> What is expected: Output every line from the beginning of the records through the line that contains "(** * The memo", exactly as it appears.
[Data — start]
(** * sveltekit-superforms: the server-side validation pipeline

    A shallow embedding of [src/lib/superValidate.ts]: the reconciliation
    function [superValidate] and the mutation helpers [message] and
    [setError], together with the theorems that relate them to the
    written specification of the library.

    JavaScript objects used as keyed records are finite maps ([gmap] with
    string keys) that hold the own properties of the object.  The records
    of the pipeline are plain objects, so behind their own properties they
    all have the members of [Object.prototype]: [key in obj] and [obj[key]]
    see those too, [Object.keys] and the spread do not.  A property can be
    present with the value [undefined], which is why [JUndefined] is a
    value of its own: [key in obj] looks for the key, while
    [obj[key] !== undefined] also inspects the value. *)

From Stdlib Require Import ZArith Ascii String.
From stdpp Require Import base option list strings gmap fin_maps.

Set Warnings "-register-all".

Local Open Scope string_scope.
Local Open Scope Z_scope.

(** ** Values and records *)

Inductive JsVal : Type :=
  | JUndefined
  | JNull
  | JBool (b : bool)
  | JNum (z : Z)
  | JStr (s : string)
  | JArr (items : list JsVal)
  | JObj (fields : list (string * JsVal))
  | JNative (name : string).

(** [JNative name] is what reading the member [name] of
    [Object.prototype] gives: the function [Object] for [constructor], the
    built-in method for [toString], the prototype itself for [__proto__],
    and so on. *)

(** [T extends Record<string, unknown>]: the own properties. *)
Abbreviation Rec := (gmap string JsVal).

(** The property names of [Object.prototype], which every plain object
    inherits. *)
Definition objectPrototypeKeys : list string :=
  [ "constructor"; "__defineGetter__"; "__defineSetter__"; "hasOwnProperty";
    "__lookupGetter__"; "__lookupSetter__"; "isPrototypeOf";
    "propertyIsEnumerable"; "toString"; "valueOf"; "__proto__";
    "toLocaleString" ].

Definition inherited (key : string) : bool :=
  bool_decide (key ∈ objectPrototypeKeys).
(** * The memo application: a shallow embedding and its properties

    The repository holds two variants of one Fastify server that keeps a
    list of memos in a JSON file:

    - the improved server (cache, identifier counter, schema validation,
      backup on save), embedded in the section [Improved];
    - the basic server ([index.js]), embedded in module [Basic].

    Besides the handlers of the API the embedding covers [escapeHtml], the
    template both servers map over the memos to build the list of the main
    page ([memo_item_html]), the requests the script of the improved page
    sends ([submit_form], [updateMemo], [deleteMemo]), and the reading of
    the configuration from the environment ([config_of_env]).  The fixed
    text around the memo list, the style sheet and what the script does to
    the document are not embedded.

    Modelling conventions.

    - A JavaScript string is the list of its UTF-16 code units ([jsstring]).
    - A JavaScript value that came out of [JSON.parse] is a [json] tree.  An
      object is the list of its own properties in enumeration order.
    - Numbers are integers ([Z]); this is exact for JavaScript on the safe
      range (magnitude below 2^53), which is where the identifiers live.  The
      additions the code makes on ids, [++lastId], [lastId--] and the
      [Math.max(...) + 1] of the basic server, are those of doubles
      ([js_succ], [js_pred]): beyond the safe range they round.  A statement
      that needs ids to be exact says so ([safe], [room]).  A numeric literal
      that does not denote an integer is kept as [JFrac] with the text it was
      read from.
    - [JSON.stringify (v, null, 2)] and [JSON.parse] are library functions;
      they are written out here after ECMA-262 ([JSON_stringify],
      [JSON_parse]) so that what is saved and what is loaded can be related.
    - The data file holds text: [fs.writeFile (.., 'utf8')] followed by
      [fs.readFile (.., 'utf8')] is the identity on the text [JSON.stringify]
      produces, which never contains an unpaired surrogate.
    - A write that fails is one that leaves the file as it was
      ([writeFile_fails]).  A write that fails half-way and leaves the file
      cut short is not modelled: the statements about runs of requests
      suppose that every write is carried out ([writes_complete]).
    - Handlers run one at a time, to completion.  What a handler reads from
      its environment (the clock, whether an I/O call fails) is the [env]
      argument of the step. *)

From Stdlib Require Import List ZArith NArith Lia Bool Ascii String Sorted.
From Stdlib Require DecimalFacts DecimalPos DecimalN.
Import ListNotations.
(** * fig/project.py: dependency ordering and the service registry

    A shallow embedding of [sort_service_dicts] and of the [Project] class
    of [fig/project.py], with the properties of the ordering, of the lookup
    by name and of the lifecycle iteration that the documentation states.

    The file has three parts: the embedding of the source, the vocabulary
    of the statements, and the proofs. The sort runs in a state of its
    three variables, with explicit bounds on the depth of [visit] and on
    the rounds of the loop that are shown never to be reached; the methods
    of [Project] run in an error monad; the calls on the runtime client
    and on the services are recorded in the order they are made. *)

From Stdlib Require Import Ascii.
From stdpp Require Import base decidable option list sorting relations
  strings gmap.

#[local] Set Warnings "-register-all,-clear-no-such-hyp".

(** ** Strings *)

(** [link.split(':')[0]]: what precedes the first occurrence of [sep], the
    whole string when there is none. *)
Fixpoint split_head (sep : ascii) (s : string) : string :=
  match s with
  | EmptyString => EmptyString
  | String c rest =>
      if decide (c = sep) then EmptyString else String c (split_head sep rest)
  end.
(* ===== verification/Prelude.v ===== *)
(** * Mallana (a llama.cpp fork): batches, memories, grammars, memory planning and model files, verified

    The program runs language models.  This development covers the parts that decide which
    token goes where and which text may be generated: the input batch and its split into
    micro-batches (src/src/llama-batch.cpp), the KV cache with its page pool, its attention
    inputs and its saved states (src/src/llama-kv-cache.cpp, src/src/llama-kv-cells.h), the
    recurrent memory (src/src/llama-memory-recurrent.cpp), the memories composed of these
    (src/src/llama-kv-cache-iswa.cpp, src/src/llama-memory-hybrid.cpp and
    src/src/llama-memory-hybrid-iswa.cpp), the grammar engine (src/src/llama-grammar.cpp)
    with the conversion of UTF-8 (src/src/unicode.cpp), the allocators that give the
    tensors of a compute graph their memory (src/ggml/src/ggml-alloc.c,
    src/ggml/src/ggml-impl.h), and the files in which models are stored
    (src/ggml/src/gguf.cpp, with the shapes and the pool of src/ggml/src/ggml.c).

    ** How the parts work together

    A batch enters [balloc_init] (Batch), which validates it against the memory (the class
    [Memory]; the KV cache is an instance) and fills in what the caller left out.  The cache's
    [cache_init_batch] takes micro-batches from one of the splits until the batch is used up
    ([split_all]) and calls [cache_prepare]: for each micro-batch [cache_find_slot] and
    [cache_apply_ubatch] on the cells, and at the end everything is undone.  Each step of
    decoding then calls [context_apply], which places the micro-batch for good and, with
    paging, gives every written cell a physical page ([pg_alloc_for_sinfo]).
    [cache_set_input_k_idxs] and its siblings turn the slot into tensor rows, and
    [cache_set_input_kq_mask] decides which cells each token may attend to.  Between batches
    the user edits sequences ([cache_seq_rm], [cache_seq_cp], ...) and saves or restores the
    state ([state_write], [state_read]).

    A recurrent model keeps one state per sequence instead: [recr_find_slot] gives every
    sequence of a micro-batch a cell of its own, [build_rs] and [write_states] are the copies
    the graph makes between the states.  The composed memories implement the same interface
    ([llama_memory_i], a record of operations) by calling two memories each: a cache for the
    full and one for the windowed attention layers (iswa), or a cache and a recurrent memory
    (hybrid); their theorems are about the two staying in step.

    A sampler consults the grammar: [llama_grammar_parser_parse] turns a text into rules,
    [llama_grammar_init_rules] makes the first stacks, [llama_grammar_apply_impl] removes the
    candidates that no stack can accept and [llama_grammar_accept_impl] advances the stacks.

    A compute graph is planned by [ggml_gallocr_alloc_graph_impl]: it counts the readers of
    every tensor, allocates and releases their places in the order of execution from
    [ggml_dyn_tallocr], and lets in-place operations take over the place of an argument.  Its
    table is indexed by the slots of [ggml_hash_set].

    A model file is built call by call ([gguf_set_val], [gguf_add_tensor], ...), written
    ([gguf_write_to_buf], [gguf_write_to_file]) and read ([gguf_init_from_file_ptr]): the header,
    the key-value pairs, the descriptions of the tensors, and, where the caller wants it, the data
    section with a tensor for each description.

    ** Conventions

    A C++ operation that can be stopped returns [res]: [Err] for a failed assertion, an access
    outside a container, a signed overflow, a division by zero or an exception.  A container is
    a list ([std::vector]), a [gset] ([std::bitset], [std::set]) or a [gmap] ([std::map]).  A
    32-bit signed integer is a [Z] with an overflow check ([i32]) where the code computes with
    it; unsigned arithmetic that can wrap is written with [u32], [size_t] with [usize]; indices
    bounded by the size of a container are [nat].  A member function [f] of [llama_kv_cells],
    [llama_kv_cache], [llama_batch_allocr], [llama_memory_recurrent], [llama_kv_cache_iswa] or
    [llama_memory_hybrid] is [cells_f], [cache_f], [balloc_f], [recr_f], [iswa_f] or
    [hybrid_f]; functions of ggml and of the grammar keep their names.  A part of a long
    function has a name of its own and is used where the code has it.

    ** Files

    - Prelude: outcomes, loops, total correctness ([sat]), lists.
    - KvCells, KvCellsInv, KvCellsSpec: the class [llama_kv_cells]; its invariant [wf]; the
      refinement of every sequence of method calls against a plain list of cells.
    - Batch; BatchTheory, SplitEqual (with [split_simple]), SplitProps, SplitSeq (the splits);
      InitTheory, InitProps ([init]); BatchProps (the theorems).
    - Pages, PagesTheory: the page pool and its invariant [pool_ok].
    - KvCache: the state of the cache and its operations.  KvCacheTheory: the invariant
      [kv_ok] and the exact effect of every operation.  KvCacheProps: the theorems.
    - KvSlots ([find_slot]), KvPlace ([apply_ubatch]), KvPrepare ([prepare]); KvUbatchProps:
      the theorems; KvContext: a step of the memory context.  KvBatch: [init_batch], the
      composition of the splits with [prepare].  KvViews: the positions a sequence sees after
      [apply_ubatch] and after a step of the context, and [prepare] of a cache with a window.
    - KvRows, KvRowsProps: row indices and the page table input.  KvMask, KvMaskProps: the
      attention mask.
    - IoBytes: byte streams.  KvState: [state_write] and [state_read].  KvStateLayers
      (the tensors), KvStateWhole (the cells, and whole caches), KvStateSeq (single sequences),
      KvStateProps: the theory and the theorems.
    - RsMemory: the recurrent memory.  RsTheory (sequence operations), RsSlot, RsFind
      ([find_slot]), RsProps: the refinement against one state per sequence; RsBatch:
      [init_batch]; RsState, RsStateMeta, RsStateProps: saved states.
    - HybridMemory: the interface and the three composed memories.  HybridTheory,
      HybridProps: hybrid; IswaProps: iswa.
    - Utf8.  Grammar: the acceptor.  GrammarTheory, GrammarLang (the language of a grammar),
      GrammarLeft (left recursion), GrammarReject and GrammarApply (the filter of
      candidates), GrammarProps.  GrammarParse, GrammarText: the parser.
    - Alloc: [ggml_dyn_tallocr] and [ggml_tallocr].  AllocTheory (lists of free blocks,
      one chunk), AllocProps (which byte belongs to whom, allocation and
      release), AllocRun (runs of commands, the theorems).
    - HashSet: the hash set of tensors.
    - GraphAlloc: [ggml_gallocr].  GraphOps (places of tensors and the operations on them),
      GraphSpec (which graphs, which tensors are needed, which arguments an operation may
      overwrite, execution in memory), GraphPlan (one tensor, and the loops over leafs and inputs),
      GraphRun (one node, the last loop), GraphProps (the theorems and examples).
    - GgmlTypes: block and byte sizes of the types, shapes and the pool of ggml tensors.  Gguf: the
      context and its API; GgufRead, GgufWrite: the reader and the writers.  GgufTheory (the bytes
      of a context, [gguf_ok]), GgufStore (writing), GgufProps (reading back), GgufSafe (reading
      any file), GgufApi (building a context), GgufExamples, GgufCut (files that were cut off).

    ** What the theorems show

    - The cells refine their specification, and a method stops exactly where its precondition
      fails ([cells_run_refines]); saving and restoring cells is the identity.
    - The page pool is a partition of the blocks, allocation never runs out and never maps two
      cells to the same row ([pool_blocks_partition], [pg_alloc_safe], [paged_rows_disjoint]).
    - Every sequence operation does on the positions of each sequence what its name says, and
      keeps the invariant ([seq_rm_ok] and the theorems after it).
    - [find_slot] terminates and finds a slot exactly when there is one; [apply_ubatch] writes
      exactly the tokens; [prepare] leaves the cells as they were; [init_batch] covers the
      batch by micro-batches and returns slots that fit, and fails only when, after the first
      micro-batches have been placed, the next one has no slot.  With a window, [prepare] never
      stops on a cache without pending shifts and every cell afterwards is the one before or has
      lost sequences ([swa_prepare_safe]); that positions which a later token may attend to can be
      lost is shown by an example ([prepare_loses_window]).
    - [init] accepts exactly the batches that pass its tests, which reject less than its comments
      promise ([init_decides]); [split_simple], [split_equal] and [split_seq] hand out every token
      once.
    - Row indices address disjoint rows; the mask equals the reference mask.
    - A saved cache or sequence is restored: cells, K rows and V rows; mismatched states are
      refused with the cache cleared; and where the code does not do this (several streams,
      offsets above 4 GiB, unchecked positions) a theorem shows what happens instead.
    - The recurrent memory refines a table with one state per sequence
      ([recurrent_refines]); [init_batch] succeeds when there is a cell for every
      sequence, unless coupled sequences would have to be split equally; its saved states are
      restored.
    - The two halves of a hybrid memory hold the same sequences and positions, for a cache of one
      stream without a window and operations on single sequences ([hybrid_stays_in_sync]), and the
      removal of a sequence is atomic ([hybrid_seq_rm_atomic]); the window cache of an iswa memory holds a part of the other ([iswa_superset]); [init_batch] of
      both prepares both halves for the same micro-batches or fails.
    - The acceptor of a grammar accepts exactly the language of its rules
      ([grammar_accepts_language]), the filter keeps exactly the acceptable candidates, the
      parser is total and a parsed text means what it says ([text_accepts_language]).
    - Places handed out by the tensor allocator are aligned, inside their chunk and disjoint
      in every run; allocation fails only when the address space is used up; released memory
      is merged again ([tallocr_places_disjoint], [tallocr_progress], [tallocr_no_leak]).
    - Each tensor has its own slot in the hash set, always the same ([hash_slots_unique]).
    - A planned graph can be computed in its places: every node finds its arguments unharmed
      although memory is shared, and overwrites one of them only where its operation can be
      computed like that ([graph_plan_safe]); memory is held by exactly the tensors that are still
      needed ([graph_holds_live]).  An output that is a view and is read by a node can be lost
      ([output_view_overwritten]).
    - A context that is built with the API of model files refines a map and a list
      ([gguf_build_refines]), is read back from the file that is written ([gguf_round_trip]), and
      from a part of that file nothing else is read ([truncated_file_rejected]); whatever bytes a
      file has, it is rejected, or gives a context that can be stored, or ends in an assertion or a
      division by zero ([gguf_read_safe]; [malformed_files_stop] shows that these happen).

    ** Fuel and bounds

    Loops over containers are folds.  Other loops have fuel: the search of [find_slot]
    [2 * size + 4], the splits and [split_loop] one unit for every token and one more, the
    searches of the recurrent memory for an empty cell the number of cells, the parser twice
    the length of the text and two, the left-recursion check one unit for every rule and one
    more, a probe of the hash set the number of slots, the search for a prime 32, and
    [free_loop] the number of blocks, and the lists of a model file one unit for every byte; the
    theorems include that it is never used up.  The expansion of stacks ([advance_loop]) has no bound of its own; its theorems hold for every
    sufficient fuel, and that there is one is proved for grammars that pass the left-recursion
    check and have no hidden left recursion ([converges]).

    The theorems about allocation assume that fewer than 254 or 255 tensors hold memory at a
    time, so that the array of 256 free blocks of a chunk cannot fill up
    ([full_array_out_of_bounds] shows what happens otherwise), and that sizes are positive.
    Those about graphs assume what ggml builds ([graph_ok]): nodes in topological order, a
    [view_src] that is not a view, no in-place operation flagged as an input; that an operation has
    no argument which it would be given but may not overwrite ([go_over], which ggml does not
    ensure for three operations); and that a tensor of the same layout does not need more memory, which the code asserts itself.

    ** Parameters

    The floating point score by which a page is evicted and its comparison ([KvContext],
    [Pages]), and the flag [v_trans].  Embedding values are of an arbitrary type, and so are
    the states of the recurrent memory, on which the layers are an arbitrary function.  The
    texts of tokens, the tokenizer, [std::regex_match] and [std::regex_search], and the type of
    logits for grammars.  The size of a tensor in a buffer of a backend, and the alignment and
    maximal size of a buffer type.  For model files the success of an allocation of given size
    ([memalign_ok]) and of [fwrite] ([fwrite_count]); the machine is little-endian and the build a
    release build, without the [assert] of [ggml_row_size].

    ** Not modelled

    Tensor allocation and the choice of types in the constructors of the memories, the graph
    building functions, [memory_breakdown], device copies, and what an exception in the middle
    of a restore leaves behind.  The branches of the recurrent memory for transposed states,
    which no caller reaches.  Of the allocators, the checks of [GGML_ALLOCATOR_DEBUG], failures
    of [calloc], the copy of a plan to arrays and the backend buffers made from it.  All
    floating point code: the compute graphs, the TurboQuant quantizers, the kernels of the
    backends and the samplers.  The tokenizers, the loader of models on top of the
    file format, the scheduler, and the tools are outside the development. *)

From stdpp Require Export base tactics option list gmap sets list_numbers.
From Stdlib Require Export ZArith Lia.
[Data — finish]
> Task answer:
(** * sveltekit-superforms: the server-side validation pipeline

    A shallow embedding of [src/lib/superValidate.ts]: the reconciliation
    function [superValidate] and the mutation helpers [message] and
    [setError], together with the theorems that relate them to the
    written specification of the library.

    JavaScript objects used as keyed records are finite maps ([gmap] with
    string keys) that hold the own properties of the object.  The records
    of the pipeline are plain objects, so behind their own properties they
    all have the members of [Object.prototype]: [key in obj] and [obj[key]]
    see those too, [Object.keys] and the spread do not.  A property can be
    present with the value [undefined], which is why [JUndefined] is a
    value of its own: [key in obj] looks for the key, while
    [obj[key] !== undefined] also inspects the value. *)

From Stdlib Require Import ZArith Ascii String.
From stdpp Require Import base option list strings gmap fin_maps.

Set Warnings "-register-all".

Local Open Scope string_scope.
Local Open Scope Z_scope.

(** ** Values and records *)

Inductive JsVal : Type :=
  | JUndefined
  | JNull
  | JBool (b : bool)
  | JNum (z : Z)
  | JStr (s : string)
  | JArr (items : list JsVal)
  | JObj (fields : list (string * JsVal))
  | JNative (name : string).

(** [JNative name] is what reading the member [name] of
    [Object.prototype] gives: the function [Object] for [constructor], the
    built-in method for [toString], the prototype itself for [__proto__],
    and so on. *)

(** [T extends Record<string, unknown>]: the own properties. *)
Abbreviation Rec := (gmap string JsVal).

(** The property names of [Object.prototype], which every plain object
    inherits. *)
Definition objectPrototypeKeys : list string :=
  [ "constructor"; "__defineGetter__"; "__defineSetter__"; "hasOwnProperty";
    "__lookupGetter__"; "__lookupSetter__"; "isPrototypeOf";
    "propertyIsEnumerable"; "toString"; "valueOf"; "__proto__";
    "toLocaleString" ].

Definition inherited (key : string) : bool :=
  bool_decide (key ∈ objectPrototypeKeys).
(** * The memo application: a shallow embedding and its properties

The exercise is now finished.